Magnetite is a mineral and one of the main iron ores, with the chemical formula Fe(2+)Fe2(3+)O4. It is one of the oxides of iron, and is ferrimagnetic; it is attracted to a magnet and can be magnetized to become a permanent magnet itself. With the exception of extremely rare native iron deposits, it is the most magnetic of all the naturally occurring minerals on Earth. Naturally magnetized pieces of magnetite, called lodestone, will attract small pieces of iron, which is how ancient peoples first discovered the property of magnetism.

Magnetite is black or brownish-black with a metallic luster, has a Mohs hardness of 5–6 and leaves a black streak. Small grains of magnetite are very common in igneous and metamorphic rocks.

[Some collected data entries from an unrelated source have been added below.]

(** * Smart Transit AI Agents: a shallow embedding of [ai-agents/main.py]

    The service is one Python module: four "agent" classes, three FastAPI
    handlers and one outbound HTTP call.  Python values are embedded as the
    inductive [pyval], exceptions as [exn], pure fallible code in the sum
    [result], and the two effects of the handlers (the outbound GET and the
    wall clock) as nodes of the small free monad [io], interpreted against a
    [World] by [run]. *)

From Stdlib Require Import ZArith String Ascii List Lia.
From stdpp Require Import base option list sorting gmap strings.

Set Warnings "-register-all".

Local Open Scope Z_scope.
Local Open Scope string_scope.
Local Open Scope list_scope.

(** ** Python values *)

(** [class RouteRequest(BaseModel)] *)
Record RouteRequest : Type := {
  origin : string;
  destination : string;
  language : string;
  mode_preference : string;
  accessibility_needs : bool
}.

(** [class RouteOption(BaseModel)] *)
Record RouteOption : Type := {
  mode : string;
  duration : string;
  cost : string;
  steps : list string;
  accessibility_score : Z
}.

(** The values the handlers build and receive.  A [dict] is an association
    list in insertion order (Python dicts keep it); every dict built here has
    distinct keys.  [PFloat] carries the binary64 bit pattern of a JSON
    number that is not an integer. *)
Inductive pyval : Type :=
| PNone
| PBool (b : bool)
| PInt (z : Z)
| PFloat (bits : Z)
| PStr (s : string)
| PList (l : list pyval)
| PDict (d : list (string * pyval))
| PRouteOption (r : RouteOption).

(** ** Exceptions and fallible pure code *)

Inductive exn : Type :=
| AttributeError (msg : string)
| ValueError (msg : string)
| ConnectionError
| Timeout
| RequestException
| JSONDecodeError.

Definition result (A : Type) : Type := exn + A.

Definition ok {A} (a : A) : result A := inr a.
Definition raise {A} (e : exn) : result A := inl e.

Definition rbind {A B} (m : result A) (f : A -> result B) : result B :=
  match m with
  | inl e => inl e
  | inr a => f a
  end.

Declare Scope result_scope.
Delimit Scope result_scope with result.
Notation "x <-? m ; k" := (rbind m (fun x => k))
  (at level 100, m at next level, right associativity) : result_scope.

Fixpoint rmap {A B} (f : A -> result B) (l : list A) : result (list B) :=
  match l with
  | [] => ok []
  | x :: l' => (y <-? f x; ys <-? rmap f l'; ok (y :: ys))%result
  end.

(** ** Effects *)

(** What [requests.get] hands back: an object with [status_code] and a
    [json()] method, which raises on a body that is not JSON. *)
Record Response : Type := {
  status_code : Z;
  json : result pyval
}.

Inductive get_outcome : Type :=
| GetRaises (e : exn)
| GetReturns (r : Response).

(** An outbound call as written at the call site: the URL and the keyword
    arguments passed along with it. *)
Record http_call : Type := {
  call_url : string;
  call_kwargs : list (string * pyval)
}.

Inductive io (A : Type) : Type :=
| Ret (a : A)
| Raise (e : exn)
| RequestsGet (c : http_call) (k : get_outcome -> io A)
| DatetimeNow (k : string -> io A).

Arguments Ret {A} a.
Arguments Raise {A} e.
Arguments RequestsGet {A} c k.
Arguments DatetimeNow {A} k.

Fixpoint bind {A B} (m : io A) (f : A -> io B) : io B :=
  match m with
  | Ret a => f a
  | Raise e => Raise e
  | RequestsGet c k => RequestsGet c (fun o => bind (k o) f)
  | DatetimeNow k => DatetimeNow (fun t => bind (k t) f)
  end.

(** [try: m  except: h] with a bare [except], which catches everything. *)
Fixpoint try_except {A} (m : io A) (h : exn -> io A) : io A :=
  match m with
  | Ret a => Ret a
  | Raise e => h e
  | RequestsGet c k => RequestsGet c (fun o => try_except (k o) h)
  | DatetimeNow k => DatetimeNow (fun t => try_except (k t) h)
  end.

Definition lift {A} (m : result A) : io A :=
  match m with
  | inl e => Raise e
  | inr a => Ret a
  end.

Declare Scope io_scope.
Delimit Scope io_scope with io.
Notation "x <- m ;; k" := (bind m (fun x => k))
  (at level 100, m at next level, right associativity) : io_scope.

(** [requests.get(url, **kwargs)] *)
Definition requests_get (url : string) (kwargs : list (string * pyval)) : io Response :=
  RequestsGet {| call_url := url; call_kwargs := kwargs |}
    (fun o => match o with
              | GetRaises e => Raise e
              | GetReturns r => Ret r
              end).

(** [datetime.now().isoformat()] *)
Definition datetime_now_isoformat : io string := DatetimeNow Ret.

(** The outside of the process: how the network answers a GET, and the
    clock reading. *)
Record World : Type := {
  backend : http_call -> get_outcome;
  clock : string
}.

(** Running a handler in a world gives what it returns or raises, and the
    outbound calls it issued, in order. *)
Fixpoint run {A} (w : World) (m : io A) : result A * list http_call :=
  match m with
  | Ret a => (ok a, [])
  | Raise e => (raise e, [])
  | RequestsGet c k =>
      let '(r, calls) := run w (k (backend w c)) in (r, c :: calls)
  | DatetimeNow k => run w (k (clock w))
  end.

(** ** The Python built-ins the module uses *)

Module Py.

(** [d.get(key)] and [key in d] on a dict. *)
Fixpoint dict_get (key : string) (d : list (string * pyval)) : option pyval :=
match d with
| [] => None
| (k, v) :: d' => if String.eqb key k then Some v else dict_get key d'
end.

Definition dict_contains (key : string) (d : list (string * pyval)) : bool :=
match dict_get key d with
| Some _ => true
| None => false
end.

(** [obj.get(key)]: only a dict has the method; a missing key gives [None]. *)
Definition get (obj : pyval) (key : string) : result pyval :=
match obj with
| PDict d => ok (default PNone (dict_get key d))
| _ => raise (AttributeError "object has no attribute 'get'")
end.

(** Is [p] a prefix of [s]? *)
Fixpoint startswith (p s : string) : bool :=
match p, s with
| EmptyString, _ => true
| String a p', String b s' => Ascii.eqb a b && startswith p' s'
| String _ _, EmptyString => false
end.

(** [s.replace(old, new)] for a non-empty [old]: every occurrence, left to
  right, without overlap.  [skip] counts the characters of a match that
  are still to be dropped. *)
Fixpoint replace_from (skip : nat) (old new s : string) : string :=
match s with
| EmptyString => EmptyString
| String c s' =>
    match skip with
    | S n => replace_from n old new s'
    | O =>
        if startswith old s
        then new ++ replace_from (Nat.pred (String.length old)) old new s'
        else String c (replace_from O old new s')
    end
end.

Definition replace (s old new : string) : string := replace_from O old new s.

(** ASCII white space as [str.strip] and [int] see it. *)
Definition isspace (c : ascii) : bool :=
let n := N_of_ascii c in
((9 <=? n) && (n <=? 13) || (28 <=? n) && (n <=? 32))%N.
(** * HubSpot to Excel exporter: fetch, record construction and merge

    A shallow embedding of [HubSpotExporter] from
    [HubSpot_to_Excel_SmartUpdate_1.2.py]: the paginated fetch
    [get_contacts_from_list], the record construction of [update_excel]
    and the merge [merge_contact_data], with the part of pandas they use. *)

From Stdlib Require Import ZArith String List Lia DecimalString DecimalPos DecimalZ.
From stdpp Require Import gmap strings list.

Local Open Scope string_scope.
Local Open Scope list_scope.

(** ** Values *)

(** A scalar held in a dict or in a table cell: a Python [str], an [int],
    or pandas' missing value.  Dict keys match when the cells are equal. *)
Inductive cell :=
| Str (s : string)
| Num (z : Z)
| NaN.

#[global] Instance cell_eq_dec : EqDecision cell.
Proof. solve_decision. Defined.

(** An insertion-ordered Python dict with [str] keys. *)
Abbreviation dict := (list (string * cell)).

(** Lookup in an association list, first binding of the key. *)
Fixpoint assoc {K V : Type} `{EqDecision K} (k : K) (l : list (K * V)) : option V :=
  match l with
  | [] => None
  | (k', v) :: l' => if decide (k' = k) then Some v else assoc k l'
  end.

(** [d.get(k, dflt)] *)
Definition dict_get {K V : Type} `{EqDecision K} (d : list (K * V)) (k : K) (dflt : V) : V :=
  default dflt (assoc k d).

(** Assignment to a key: in place when the key exists, appended otherwise. *)
Fixpoint set_assoc {V : Type} (k : string) (v : V) (l : list (string * V)) : list (string * V) :=
  match l with
  | [] => [(k, v)]
  | (k', v') :: l' =>
      if decide (k' = k) then (k', v) :: l' else (k', v') :: set_assoc k v l'
  end.

(** [str(z)] for an [int]. *)
Definition str (z : Z) : string := NilZero.string_of_int (Z.to_int z).

(** ** The part of pandas the exporter uses *)

(** A frame with the default range index: the number of rows and the
    labelled columns, in order. *)
Record DataFrame := {
  index : nat;
  data : list (string * list cell)
}.

Definition columns (df : DataFrame) : list string := map fst (data df).

(** [df.empty]: some axis has length 0. *)
Definition empty (df : DataFrame) : bool :=
  (index df =? 0)%nat || (length (data df) =? 0)%nat.

(** [df[c]]; [None] stands for [KeyError]. *)
Definition getitem (df : DataFrame) (c : string) : option (list cell) :=
  assoc c (data df).

(** [df[c] = vals] for a column of the frame's length. *)
Definition setitem (df : DataFrame) (c : string) (vals : list cell) : DataFrame :=
  {| index := index df; data := set_assoc c vals (data df) |}.

(** [df[c] = v] for a scalar, broadcast over the rows. *)
Definition setitem_scalar (df : DataFrame) (c : string) (v : cell) : DataFrame :=
  setitem df c (replicate (index df) v).

(** Labels in order of first appearance. *)
Fixpoint unique (seen l : list string) : list string :=
  match l with
  | [] => []
  | x :: l' =>
      if decide (x ∈ seen) then unique seen l' else x :: unique (x :: seen) l'
  end.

The chemical IUPAC name is iron(II,III) oxide and the common chemical name is ferrous-ferric oxide.

==Properties==
In addition to igneous rocks, magnetite also occurs in sedimentary rocks, including banded iron formations and in lake and marine sediments as both detrital grains and as magnetofossils. Magnetite nanoparticles are also thought to form in soils, where they probably oxidize rapidly to maghemite.

=== Crystal structure ===
The chemical composition of magnetite is Fe^{2+}(Fe^{3+})_{2}(O^{2-})_{4}. This indicates that magnetite contains both ferrous (divalent) and ferric (trivalent) iron, suggesting crystallization in an environment containing intermediate levels of oxygen. The main details of its structure were established in 1915. It was one of the first crystal structures to be obtained using X-ray diffraction. It has an inverse spinel structure, with O^{2-} ions forming a face-centered cubic lattice and iron cations occupying interstitial sites. Half of the Fe^{3+} cations occupy tetrahedral sites while the other half, along with Fe^{2+} cations, occupy octahedral sites. The unit cell consists of thirty-two O^{2-} ions and unit cell length is a = 0.839 nm.

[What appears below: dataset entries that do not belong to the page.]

(** When the loop returns, the trials it started are those it attempted: a
    prefix of its indices, all of them unless it ended by [break]. *)
Lemma for_trials_events trials t st c t' st' :
  has_labels w t →
  for_trials w trials t st = (Return (c, t'), st') →
  has_labels w t' ∧
  ∃ es done_, events st' = events st ++ es ∧
    started es = done_ ∧ attempted es = done_ ∧
    done_ `prefix_of` trials ∧ (c = Next → done_ = trials) ∧ c ≠ Continue.
Proof.
  revert t st. induction trials as [|i rest IH]; intros t st Ht.
  - intros [= <- <- <-]. split; [done|]. exists [], []. by rewrite app_nil_r.
  - rewrite for_trials_cons.
    destruct (trial_events i t st Ht) as (es1 & Hes1 & Hs1 & Ha1).
    pose proof (trial_has_labels i t st) as Hlab.
    destruct (trial w i t st) as [[[c1 t1]|e] st1]; [|by destruct e].
    specialize (Hlab c1 t1 st1 Ht eq_refl). cbn [snd] in Hes1.
    assert (c1 = Break ∨ c1 ≠ Break) as [->|Hc1] by (destruct c1; auto).
    + intros [= <- <- <-]. split; [done|]. exists es1, [i].
      split_and!; [done..| |done|done]. by exists rest.
    + intros Hloop.
      assert (for_trials w rest t1 st1 = (Return (c, t'), st')) as Hrest
        by (by destruct c1).
      destruct (IH t1 st1 Hlab Hrest) as (Ht' & es & done_ & Hes & Hs & Ha & Hp & Hn & Hc).
      split; [done|]. exists (es1 ++ es), (i :: done_).
      rewrite Hes, Hes1, started_app, attempted_app, Hs1, Ha1, Hs, Ha, <-app_assoc.
      split_and!; [done..|by apply prefix_cons| |done].
      intros ->. by rewrite Hn.
Qed.

Lemma for_trials_app before rest t st t' st' :
  for_trials w before t st = (Return (Next, t'), st') →
  for_trials w (before ++ rest) t st = for_trials w rest t' st'.
Proof.
  revert t st. induction before as [|i before IH]; intros t st.
  - by intros [= <- <-].
  - cbn [app]. rewrite !for_trials_cons.
    destruct (trial w i t st) as [[[[] t1]|e] st1]; try done; apply IH.
Qed.

(** *** The report *)

Lemma plot_items_run items st :
  plot_items items st = (Return (), after st (plot_events items)).
Proof.
  revert st. induction items as [|[k v] items IH]; intros st.
  - by rewrite after_nil.
  - cbn [plot_items]. st_run. rewrite emit_run, IH. by rewrite after_after.
Qed.

(** The report of totals that have both labels runs to its end: it writes
    one line per recorded trial in each of the two plots, saves both and
    closes the log. *)
Lemma report_run t st ap ar :
  t !! AVERAGE_PRECISION_STAT_LABEL w = Some ap →
  t !! AVERAGE_RECALL_STAT_LABEL w = Some ar →
  report w (use_s3 w) t st = (Return (), after st (report_events w ap ar)).
Proof.
  intros Hap Har. unfold report, create_plot. rewrite Hap, Har. st_run.
  rewrite !emit_run, plot_items_run, !emit_run, plot_items_run, !emit_run.
  unfold report_events. rewrite !after_after.
  destruct (use_s3 w); [rewrite emit_run, after_after|]; by rewrite <-?app_assoc.
Qed.

Lemma prologue_run st : prologue w st = (Return (), after st (prologue_events w)).
Proof.
  unfold prologue, prologue_events. destruct (use_s3 w); [done|].
  by rewrite after_nil.
Qed.

(** [main] is the loop, then the report of what the loop leaves; an
    exception that leaves the loop leaves [main], and nothing is reported. *)
Lemma main_run :
  main w initial =
    match trial_loop w (after initial (prologue_events w)) with
    | (Return (_, t), st) =>
        (Return t,
         after st (report_events w (default [] (t !! AVERAGE_PRECISION_STAT_LABEL w))
                                   (default [] (t !! AVERAGE_RECALL_STAT_LABEL w))))
    | (Raise e, st) => (Raise e, st)
    end.
Proof.
  unfold main. st_run. rewrite prologue_run.
  pose proof (for_trials_events (range (num_trials (args w))) (empty_totals w)
                (after initial (prologue_events w))) as Hloop.
  unfold trial_loop.
  destruct (for_trials w _ _ _) as [[[c t]|e] st]; [|done].
  destruct (Hloop c t st has_labels_empty eq_refl) as [[[ap Hap] [ar Har]] _].
  rewrite (report_run t st ap ar Hap Har), Hap, Har. done.
Qed.

Lemma main_reaches before i rest t st :
  reaches w before i rest t st →
  main w initial =
    match for_trials w (i :: rest) t st with
    | (Return (_, t'), st') =>
        (Return t',
         after st' (report_events w (default [] (t' !! AVERAGE_PRECISION_STAT_LABEL w))
                                    (default [] (t' !! AVERAGE_RECALL_STAT_LABEL w))))
    | (Raise e, st') => (Raise e, st')
    end.
Proof.
  intros [Hrange Hbefore]. rewrite main_run. unfold trial_loop.
  by rewrite Hrange, (for_trials_app _ _ _ _ _ _ Hbefore).
Qed.

Lemma reaches_inv before i rest t st :
  reaches w before i rest t st →
  has_labels w t ∧
  started (events st) = before ∧ attempted (events st) = before.
Proof.
  intros [_ Hbefore].
  apply for_trials_events in Hbefore as (Ht & es & done_ & Hes & Hs & Ha & _ & Hn & _);
    [|apply has_labels_empty].
  split; [done|]. rewrite Hes. cbn [after initial events app].
  rewrite started_app, attempted_app, Hs, Ha, Hn by done.
  unfold prologue_events. by destruct (use_s3 w).
Qed.

Lemma range_split n before i rest :
  range n = before ++ i :: rest → before = seq 0 i ∧ rest = seq (S i) (length rest).
Proof.
  unfold range. intros H.
  assert (length before = i) as Hlen.
  { assert (seq 0 (Z.to_nat n) !! length before = Some i) as Hi
      by (rewrite H; apply list_lookup_middle; done).
    apply lookup_seq in Hi as [-> _]. done. }
  assert (Z.to_nat n = i + S (length rest))%nat as Hn.
  { apply (f_equal length) in H. rewrite length_seq, length_app in H. simpl in H. lia. }
  rewrite Hn, seq_app in H. cbn [seq] in H.
  apply app_inj_1 in H as [H1 H2]; [|by rewrite length_seq].
  injection H2 as H2. by split.
Qed.

(** *** The claims about the loop *)

(** C1.  In every session, for every trial [i] that the session reaches:
    when the training call of the trial raises a [RuntimeError], the loop
    logs the reason under the index of the trial and goes on with the
    trials that remain, with the totals as they were; the next trial, when
    there is one, is started and attempted; and when none of the trials
    that remain ends the session by itself, every index up to the last is
    attempted and [main] returns after its report. *)
Theorem runtime_error_continues before i rest t st opt sched stc err :
  reaches w before i rest t st →
  configure w i st = (Return (opt, sched), stc) →
  train_model w i opt sched = Raise (RuntimeError err) →
  let st' := after stc [train_event w i opt sched; LogAndPrint i (TrainingFailed err)] in
  trial w i t st = (Return (Continue, t), st') ∧
  log_file (events st') = log_file (events stc) ++ [(i, TrainingFailed err)] ∧
  for_trials w (i :: rest) t st = for_trials w rest t st' ∧
  (∀ j rest', rest = j :: rest' →
     ∃ es, events (trial w j t st').2 = events st' ++ es ∧
           started es = [j] ∧ attempted es = [j]) ∧
  ((∀ j, j ∈ rest → survivable w j) →
     ∃ t' st'' reported,
       for_trials w rest t st' = (Return (Next, t'), st'') ∧
       attempted (events st'') = range (num_trials (args w)) ∧
       main w initial = (Return t', after st'' reported)).
Proof.
  intros Hreach Hc Htrain st'.
  destruct (reaches_inv _ _ _ _ _ Hreach) as (Ht & Hstarted & Hattempted).
  assert (trial w i t st = (Return (Continue, t), st')) as Htrial.
  { rewrite (trial_configured _ _ _ _ _ _ Hc). by apply attempt_RuntimeError. }
  assert (for_trials w (i :: rest) t st = for_trials w rest t st') as Hloop
    by (by rewrite for_trials_cons, Htrial).
  split_and!; [done| |done|..].
  - unfold st', after. cbn [events]. by rewrite log_file_app.
  - intros j rest' _. by apply trial_events.
  - intros Hrest.
    destruct (for_trials_survivable rest t st' Ht Hrest) as (t' & st'' & Hrest' & Ht' & Ha & _).
    destruct Ht' as [[ap Hap] [ar Har]].
    exists t', st'', (report_events w ap ar). split_and!; [done|..].
    + destruct (trial_events i t st Ht) as (es & Hes & _ & Hai).
      rewrite Htrial in Hes. cbn [snd] in Hes.
      rewrite Ha, Hes, attempted_app, Hai, Hattempted, <-app_assoc.
      by destruct Hreach as [-> _].
    + rewrite (main_reaches _ _ _ _ _ Hreach), Hloop, Hrest', Hap, Har. done.
Qed.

As a member of the inverse spinel group, magnetite can form solid solutions with similarly structured minerals, including ulvospinel (Fe2TiO4) and magnesioferrite (MgFe2O4).

Titanomagnetite, also known as titaniferous magnetite, is a solid solution between magnetite and ulvospinel that crystallizes in many mafic igneous rocks. Titanomagnetite may undergo oxy-exsolution during cooling, resulting in ingrowths of magnetite and ilmenite.

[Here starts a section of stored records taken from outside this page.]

(** * Trade-hunter scoring engines: a shallow embedding and its properties

    The development follows the Python sources:

    - [scoring/safe_eval.py]              module [SafeEval]
    - [scoring/options_flow_scoring.py]   module [OptionsFlow]
    - [scoring/fundamentals_scoring.py]   module [Fundamentals]
    - [scoring/price_action_scoring.py]   module [PriceAction]
    - [scoring/master_scoring.py]         module [MasterScoring]
    - [rulebooks/scoring_system.py]       module [ScoringSystem]
    - [scoring/sentiment_scoring.py]      module [Sentiment]
    - [scoring/position_risk_scoring.py]  module [PositionRisk]
    - [rulebooks/news_rulebook.py]        module [NewsRulebook]
    - [rulebooks/sentiment_rulebook.py]   module [SentimentRulebook]
    - [rulebooks/position_risk_rulebook.py] module [PositionRiskRulebook]

    Python floats are represented by exact rationals ([Q]): rounding,
    infinities and NaN are outside the model.  A Python [dict] is an
    association list in insertion order.  Exceptions are explicit: a
    computation returns an [outcome], either [Ret v] or [Raise e]. *)

From Stdlib Require Import ZArith QArith Qround Qabs String Ascii List Bool Lia Lqa.
From Stdlib Require Import Sorted Permutation.
Import ListNotations.

Local Open Scope string_scope.
Local Open Scope Q_scope.

(* ================================================================== *)
(** ** Exceptions and the outcome monad *)
(* ================================================================== *)

(** The places where [safe_eval] raises [ValueError], one tag per
    [raise] statement of the source. *)
Inductive value_error : Type :=
| InvalidSyntax                      (* "Invalid expression syntax" *)
| UnknownVariable (id : string)      (* "Unknown variable" *)
| UnsupportedBinary                  (* "Unsupported binary operator" *)
| UnsupportedBoolean                 (* "Unsupported boolean operator" *)
| BoolOpArity                        (* "Boolean operation requires at least 2 values" *)
| MismatchedCompare                  (* "Mismatched comparison operators and comparators" *)
| UnsupportedCompare                 (* "Unsupported comparison operator" *)
| UnsafeNode                         (* "Unsupported or unsafe AST node type" *)
| ErrorEvaluating.                   (* "Error evaluating expression" (wrapped exception) *)

Inductive exn : Type :=
| ValueError (why : value_error)
| TypeError
| ZeroDivisionError
| NameError (id : string)
| SyntaxError
| KeyError (key : string).

Inductive outcome (A : Type) : Type :=
| Ret (a : A)
| Raise (e : exn).
Arguments Ret {A} a.
Arguments Raise {A} e.

Definition bind {A B : Type} (c : outcome A) (k : A -> outcome B) : outcome B :=
  match c with
  | Ret a => k a
  | Raise e => Raise e
  end.

Notation "x <- c ;; k" := (bind c (fun x => k))
  (at level 61, c at next level, right associativity).

(** [try: return c  except Exception: return d] *)
Definition try_except {A : Type} (c : outcome A) (d : A) : A :=
  match c with
  | Ret a => a
  | Raise _ => d
  end.

(* ================================================================== *)
(** ** Rational helpers *)
(* ================================================================== *)

Definition Qltb (a b : Q) : bool := negb (Qle_bool b a).

(** Python's two-argument [min] and [max]: the first argument wins ties. *)
Definition py_min (a b : Q) : Q := if Qltb b a then b else a.
Definition py_max (a b : Q) : Q := if Qltb a b then b else a.

(** [max(low, min(high, value))], the clamp used by every engine. *)
Definition clamp (value low high : Q) : Q := py_max low (py_min high value).

(** Division as Python performs it: a zero divisor raises. *)
Definition py_div (a b : Q) : outcome Q :=
  if Qeq_bool b 0 then Raise ZeroDivisionError else Ret (a / b).

Definition Qsum (l : list Q) : Q := fold_left Qplus l 0.

(* ================================================================== *)
(** ** Dictionaries (insertion-ordered association lists) *)
(* ================================================================== *)

Definition dict (V : Type) : Type := list (string * V).

Fixpoint dict_get {V : Type} (k : string) (d : dict V) : option V :=
  match d with
  | [] => None
  | (k', v) :: d' => if String.eqb k k' then Some v else dict_get k d'
  end.

Definition dict_has {V : Type} (k : string) (d : dict V) : bool :=
  match dict_get k d with Some _ => true | None => false end.

(** [d[k] = v]: an existing key keeps its position. *)
Fixpoint dict_set {V : Type} (k : string) (v : V) (d : dict V) : dict V :=
  match d with
  | [] => [(k, v)]
  | (k', v') :: d' =>
      if String.eqb k k' then (k, v) :: d' else (k', v') :: dict_set k v d'
  end.

(** [d.update(e)] *)
Definition dict_update {V : Type} (d e : dict V) : dict V :=
  fold_left (fun acc kv => dict_set (fst kv) (snd kv) acc) e d.

Definition get_default {V : Type} (o : option V) (d : V) : V :=
  match o with Some v => v | None => d end.

(* ================================================================== *)
(** ** Strings *)
(* ================================================================== *)

(** ASCII characters for which [str.isspace] holds. *)
Definition is_space (c : ascii) : bool :=
  let n := nat_of_ascii c in
  ((9 <=? n) && (n <=? 13) || (28 <=? n) && (n <=? 32))%nat.

Fixpoint lstrip (s : string) : string :=
  match s with
  | String c s' => if is_space c then lstrip s' else s
  | EmptyString => EmptyString
  end.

=== Crystal morphology and size ===
Natural and synthetic magnetite occurs most commonly as octahedral crystals bounded by {111} planes and as rhombic-dodecahedra. Twinning occurs on the {111} plane.

Hydrothermal synthesis usually produces single octahedral crystals which can be as large as 10 mm across. In the presence of mineralizers such as 0.1 M HI or 2 M NH_{4}Cl and at 0.207 MPa at 416–800 °C, magnetite grew as crystals whose shapes were a combination of rhombic-dodechahedra forms. The crystals were more rounded than usual. The appearance of higher forms was considered as a result from a decrease in the surface energies caused by the lower surface to volume ratio in the rounded crystals.

=== Reactions ===
Magnetite has been important in understanding the conditions under which rocks form. Magnetite reacts with oxygen to produce hematite, and the mineral pair forms a buffer that can control how oxidizing its environment is (the oxygen fugacity). This buffer is known as the hematite-magnetite or HM buffer. At lower oxygen levels, magnetite can form a buffer with quartz and fayalite known as the QFM buffer. At still lower oxygen levels, magnetite forms a buffer with wüstite known as the MW buffer. The QFM and MW buffers have been used extensively in laboratory experiments on rock chemistry. The QFM buffer, in particular, produces an oxygen fugacity close to that of most igneous rocks.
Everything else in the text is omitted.